Waiter, There’s a Fly in my Swill

We all have some basic needs in our lives, and I believe that these needs drive our actions. The most basic needs are food, water, and shelter, but I am more interested in the deep rooted needs that drive our day to day actions. Those needs include things like being accepted by others and having some semblance of control over our destiny. Control of our destiny is a nebulous thing as pieces of our destiny are in the hands of some other nitwit. So what is this nitwit to do? I have no control over the other nitwit or the circumstances that are foisted upon me in my day to day doodling by the nitwits that surround me. I think that the serenity prayer sums up the attitude I must embrace to retain my sanity.

God, grant me the serenity to accept the things I cannot change, courage to change the things I can, and wisdom to know the difference.

And while we are focused on control of I have noticed recently that my attention to detail has increased dramatically. When I say detail, I mean in the seemingly inconsequential nuances of life. For example, the lawn gets a lot of my attention during the summer. I cannot stand even one clump of crab grass, broad leaf weed, dandelion, chigger, ant, or beetle to stain the tapestry of existential beauty that my lawn has become. Likewise, my car needs to be clean and odor free both inside and out at all times. My business, investment, and personal financial accounts need to balance to the penny. The bottom line is that all things in the microcosm that is my domain must be clearly reconnoitered, accounted for, and balanced.

Now why is this? In my foolish youth it was not this way. My car used to be a petri dish in which I would nurture biological experiments of monstrous proportions. The apartments in which I lived all had one chair, a table, a bed, 2 tons of garbage, and a growing heap of beer cans.  There was no white tornado that could clean up this mess.
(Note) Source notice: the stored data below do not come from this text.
Lemma set_value_at_ok i a k j v : keys_ i !! a = Some k -> (j < length (values k))%nat ->
  set_value_at (Z.of_nat a) (Z.of_nat j) v i =
  Ok (Ini (m_path i) (<[a := MkKey (<[j := v]> (values k)) (names k)]> (keys_ i))
       (names_ i) (error i)).
Proof.
  intros Hk [w Hw]%lookup_lt_is_Some_2. unfold set_value_at.
  rewrite (at_of_nat _ _ k) by done. unfold mbind, outcome_bind.
  rewrite (at_of_nat _ _ w) by done. by rewrite !Nat2Z.id.
Qed.

Lemma set_entry_spec i s a k n v create : ini_wf i ->
  index_of s (names_ i) = Some a -> keys_ i !! a = Some k ->
  if bool_decide (key_map k !! n = None) && negb create
  then set_entry (Z.of_nat a) n v create i = Ok (false, i)
  else exists i', set_entry (Z.of_nat a) n v create i = Ok (true, i') /\ ini_wf i' /\
         ini_map i' = <[s := <[n := v]> (key_map k)]> (ini_map i) /\
         ini_order i' = <[s := order_add n (names k)]> (ini_order i).
Proof.
  intros Hwf Hs Hk. unfold set_entry. rewrite (find_value_key _ _ k) by done.
  unfold mbind, outcome_bind. rewrite !to_int_none.
  assert (key_wf k) as Hkwf by (destruct Hwf as (_ & _ & Hf); rewrite Forall_lookup in Hf; eauto).
  pose proof (find_val_wf k n Hkwf) as Hn. destruct (index_of n (names k)) as [j|] eqn:Hj.
  - destruct Hn as (w & Hw & Hm). rewrite Hm, !bool_decide_false by done. simpl to_int.
    cbn [andb].
    rewrite (set_value_at_ok i a k) by (done || by eapply lookup_lt_Some).
    destruct (key_wf_update k j n v Hkwf Hj) as [Hkwf' <-].
    unfold order_add. rewrite bool_decide_true by (by eapply list_elem_of_lookup_2, index_of_lookup).
    eexists. split; [reflexivity|]. by apply (ini_map_update i a s k (MkKey (<[j := v]> (values k)) (names k))).
  - rewrite Hn, !bool_decide_true by done. cbn [andb]. destruct create; [|done]. cbn [negb].
    unfold push_name, mbind, outcome_bind. rewrite (at_of_nat _ _ k), Nat2Z.id by done.
    assert (a < length (keys_ i))%nat as Ha by by eapply lookup_lt_Some.
    cbn [keys_]. rewrite (at_of_nat _ _ (MkKey (values k ++ [[]]) (names k ++ [n])))
      by by apply list_lookup_insert_eq.
    destruct Hkwf as [Hl Hnd]. cbn [names].
    replace (Z.of_nat (length (names k ++ [n])) - 1)%Z with (Z.of_nat (length (values k)))
      by (rewrite length_app; simpl; lia).
    rewrite (set_value_at_ok _ a (MkKey (values k ++ [[]]) (names k ++ [n])))
      by (simpl; try apply list_lookup_insert_eq; rewrite ?length_app; simpl; done || lia).
    cbn [m_path keys_ names_ error values names]. rewrite list_insert_insert_eq.
    replace (<[length (values k) := v]> (values k ++ [[]])) with (values k ++ [v])
      by (rewrite insert_app_r_alt, Nat.sub_diag by lia; done).
    destruct (key_wf_push k n v (conj Hl Hnd) Hj) as [Hkwf' <-].
    unfold order_add. rewrite bool_decide_false by (by apply index_of_None).
    eexists. split; [reflexivity|]. by apply (ini_map_update i a s k (MkKey (values k ++ [v]) (names k ++ [n]))).
Qed.

Lemma push_section_spec i s : ini_wf i -> index_of s (names_ i) = None ->
  let i1 := Ini (m_path i) (keys_ i ++ [MkKey [] []]) (names_ i ++ [s]) (error i) in
  ini_wf i1 /\ ini_map i1 = <[s := ∅]> (ini_map i) /\ ini_order i1 = <[s := []]> (ini_order i) /\
  index_of s (names_ i1) = Some (length (names_ i)) /\
  keys_ i1 !! length (names_ i) = Some (MkKey [] []).
Proof.
  intros (Hl & Hnd & Hf) Hs i1. split_and!; simpl.
  - split_and!; simpl; [rewrite !length_app; simpl; lia| |].
    + apply NoDup_snoc. by rewrite <-index_of_None.
    + apply Forall_app; split; [done|]. apply Forall_singleton. split; [done|apply NoDup_nil_2].
  - unfold ini_map, i1. simpl. apply index_of_None in Hs. by rewrite zmap_snoc, fmap_insert.
  - unfold ini_order, i1. simpl. apply index_of_None in Hs. by rewrite zmap_snoc, fmap_insert.
  - by rewrite index_of_snoc, Hs, bool_decide_true.
  - rewrite Hl, lookup_app_r, Nat.sub_diag by lia. done.
Qed.

Lemma set_value_spec i s n v create : ini_wf i ->
  exists i', set_value s n v create i =
      Ok (create || bool_decide (is_Some (cfg_get (ini_map i) s n)), i') /\ ini_wf i' /\
    ini_abs i' = if create || bool_decide (is_Some (cfg_get (ini_map i) s n))
                 then (cfg_put (ini_map i) s n v, order_put (ini_order i) s n) else ini_abs i.
Proof.
  intros Hwf. unfold set_value, find_key, cfg_get, cfg_put, order_put, ini_abs. rewrite to_int_none.
  pose proof (ini_order_lookup i s Hwf) as Hod.
  pose proof (find_key_wf i s Hwf) as Hs. destruct (index_of s (names_ i)) as [a|] eqn:Ha.
  - destruct Hs as (k & Hk & _ & Hm). rewrite Hm, bool_decide_false by done. simpl in *.
    rewrite Hk in Hod. rewrite Hod. simpl.
    pose proof (set_entry_spec i s a k n v create Hwf Ha Hk) as He.
    destruct (key_map k !! n) eqn:Hn; simpl in *.
    + destruct He as (i' & He & Hwf' & Hmap & Hord).
      exists i'. rewrite He, Hmap, Hord. by rewrite orb_true_r.
    + destruct create; simpl in *; [|exists i; by rewrite He].
      destruct He as (i' & He & Hwf' & Hmap & Hord). exists i'. by rewrite He, Hmap, Hord.
  - rewrite Hs, Hod. simpl. destruct create; simpl; [|by exists i].
    destruct (push_section_spec i s Hwf Ha) as (Hwf1 & Hm1 & Ho1 & Ha1 & Hk1).
    replace (Z.of_nat (length (names_ i ++ [s])) - 1)%Z with (Z.of_nat (length (names_ i)))
      by (rewrite length_app; simpl; lia).
    pose proof (set_entry_spec _ s _ _ n v true Hwf1 Ha1 Hk1) as He.
    rewrite andb_false_r in He. destruct He as (i' & He & Hwf' & Hmap & Hord).
    exists i'. rewrite He, Hmap, Hord, Hm1, Ho1, !insert_insert_eq. by split_and!.
Qed.

Lemma filter_absent (ns : list str) (n : str) : n ∉ ns -> filter (.≠ n) ns = ns.
Proof.
  induction ns as [|x ns IH]; intros Hn; [done|]. apply not_elem_of_cons in Hn as [Hx Hn].
  rewrite filter_cons_True by done. by rewrite IH.
Qed.

Lemma filter_index_of (ns : list str) n j : NoDup ns -> index_of n ns = Some j -> filter (.≠ n) ns = delete j ns.
Proof.
  revert j. induction ns as [|x ns IH]; intros j Hnd Hj; simpl in *; [done|].
  apply NoDup_cons in Hnd as [Hx Hnd]. rewrite filter_cons. case_bool_decide as Hxn; simplify_eq/=.
  - rewrite decide_False by (by intros []). by apply filter_absent.
  - rewrite decide_True by done. destruct (index_of n ns) as [j'|] eqn:Hj'; simplify_eq/=.
    f_equal. by apply IH.
Qed.

Lemma delete_value_spec i s n : ini_wf i ->
  exists b i', delete_value s n i = Ok (b, i') /\ ini_wf i' /\
    sexec (IDelValue s n) (ini_abs i) = (RBool b, ini_abs i').
Proof.
  intros Hwf. unfold delete_value, find_key. simpl. unfold cfg_get. rewrite to_int_none.
  pose proof (ini_order_lookup i s Hwf) as Hod.
  pose proof (find_key_wf i s Hwf) as Hs. destruct (index_of s (names_ i)) as [a|] eqn:Ha.
  2:{ rewrite Hs. simpl. by exists false, i. }
  destruct Hs as (k & Hk & Hkwf & Hm). rewrite Hm. simpl in Hod. rewrite Hk in Hod. simpl to_int.
  rewrite (find_value_key _ _ k) by done. unfold mbind, outcome_bind, option_bind.
  rewrite (bool_decide_false (Some a = None)) by done. cbn [orb]. rewrite to_int_none.
  pose proof (find_val_wf k n Hkwf) as Hn. destruct (index_of n (names k)) as [j|] eqn:Hj.
  - destruct Hn as (v & Hv & ->). rewrite bool_decide_false by done. simpl to_int.
    rewrite (at_of_nat _ _ k), !Nat2Z.id by done.
    destruct Hkwf as [Hl Hnd].
    destruct (ini_map_update i a s k (MkKey (delete j (values k)) (delete j (names k))) Hwf)
      as (Hwf' & Hmap & Hord); try done.
    { split; simpl; [|by apply NoDup_delete].
      rewrite !length_delete; [lia|by eexists|]. apply index_of_lookup in Hj. by eexists. }
    eexists _, _. split_and!; [reflexivity|done|]. unfold ini_abs. rewrite Hmap, Hord, Hod. simpl. do 3 f_equal.
    + unfold key_map. simpl. by rewrite (zmap_delete _ _ n).
    + by apply filter_index_of.
  - rewrite Hn. by exists false, i.
Qed.

Lemma delete_key_spec i s : ini_wf i ->
  ini_wf (delete_key s i).2 /\
  sexec (IDelKey s) (ini_abs i) = (RBool (delete_key s i).1, ini_abs (delete_key s i).2).
Proof.
  intros Hwf. unfold delete_key, find_key. simpl. rewrite to_int_none.
  pose proof (find_key_wf i s Hwf) as Hs. destruct (index_of s (names_ i)) as [a|] eqn:Ha.
  - destruct Hs as (k & Hk & _ & ->). rewrite bool_decide_false by done. simpl.
    rewrite Nat2Z.id. destruct Hwf as (Hl & Hnd & Hf). split.
    + split_and!; simpl; [|by apply NoDup_delete|by apply Forall_delete].
      rewrite !length_delete; [lia|by eexists|]. apply index_of_lookup in Ha. by eexists.
    + f_equal. unfold ini_abs, ini_map, ini_order. simpl. by rewrite (zmap_delete _ _ s), !fmap_delete.
  - by rewrite Hs.
Qed.

Lemma get_value_at_spec i s j : ini_wf i ->
  get_value_at s j i =
    Ok (n ← order_at (ini_order i) s j; v ← cfg_get (ini_map i) s n; Some (n, v), i).
Proof.
  intros Hwf. unfold get_value_at, find_key, order_at. rewrite to_int_none.
  pose proof (ini_order_lookup i s Hwf) as Hod. pose proof (find_key_wf i s Hwf) as Hs.
  destruct (index_of s (names_ i)) as [a|]; [|by rewrite Hod].
  destruct Hs as (k & Hk & Hkwf & Hm). simpl in Hod. rewrite Hk in Hod. rewrite Hod. simpl.
  rewrite (at_of_nat _ _ k) by done. unfold mbind, outcome_bind, option_bind.
  destruct (Z.ltb_spec j 0) as [Hneg|Hpos]; [done|]. simpl.
  destruct (Z.leb_spec (Z.of_nat (length (names k))) j) as [Hbig|Hsmall].
  { by rewrite lookup_ge_None_2 by lia. }
  destruct (lookup_lt_is_Some_2 (names k) (Z.to_nat j)) as [n Hn]; [lia|]. rewrite Hn.
  replace j with (Z.of_nat (Z.to_nat j)) at 1 by lia. rewrite (at_of_nat _ _ n) by done.
  destruct (get_value_spec i s n Hwf) as (i' & Hg & _ & Hi'). unfold cfg_get in *.
  pose proof (find_val_wf k n Hkwf) as Hv.
  destruct (index_of n (names k)) as [j'|] eqn:Hj.
  - destruct Hv as (v & _ & Hv). rewrite Hm in *. simpl in *. rewrite Hv in *. simpl in *.
    rewrite Hg. by rewrite (Hi' ltac:(eauto)).
  - apply index_of_None in Hj. destruct Hj. by eapply list_elem_of_lookup_2.
Qed.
The best that could be hoped for was a dark gray or brown tornado.

I do notice a few differences between these two times in my life. During the earlier times, my stance was more agressive, thriving on chaos. It was always best to have about eleventy two irons in the fire at the same time. Wild, restless, and out of control is the best way that I can describe it. Did I have control of the situation? I guess the thought never really crossed my mind, but looking back at it now objectively, it seemed to be out of control.

I think that the reason that things have become so organized now, is all about control. Having not become the ruler of the world in my old age, I must organize and rule what I can to make my life complete. Since I, and most of the old men that I know, have control only over some limited set of resources, we must while away our days organizing the resources that we have absolute control over to make ourselves feel more empowered. Like Superman in his Sanctum Sanctorum, I must have an organized place in which I can while away my time thinking cosmic thoughts. In all truth, the only place that I can very nearly achieve this nirvana is in driving around the country side in my car. Probably the reason that you see so many old men driving around town by themselves on any given day.

This behavior has many manifestations. I see it in the old man chasing kids off his lawn, washing his car in the driveway, trimming the hedges, putting up the Christmas lights, and mulching the garden. I constantly hear my golf buddies bitching about their wives and kids and the messes that they leave. Even my barber gets in on it. Just last week he was howling about his kid not putting the dirty dishes in the dishwasher.

The sole purpose of man can be summed up in a simple interaction between two cartoon characters:

Gee, Brain, what do you want to do tonight?
The same thing we do every night, Pinky – try to take over the world!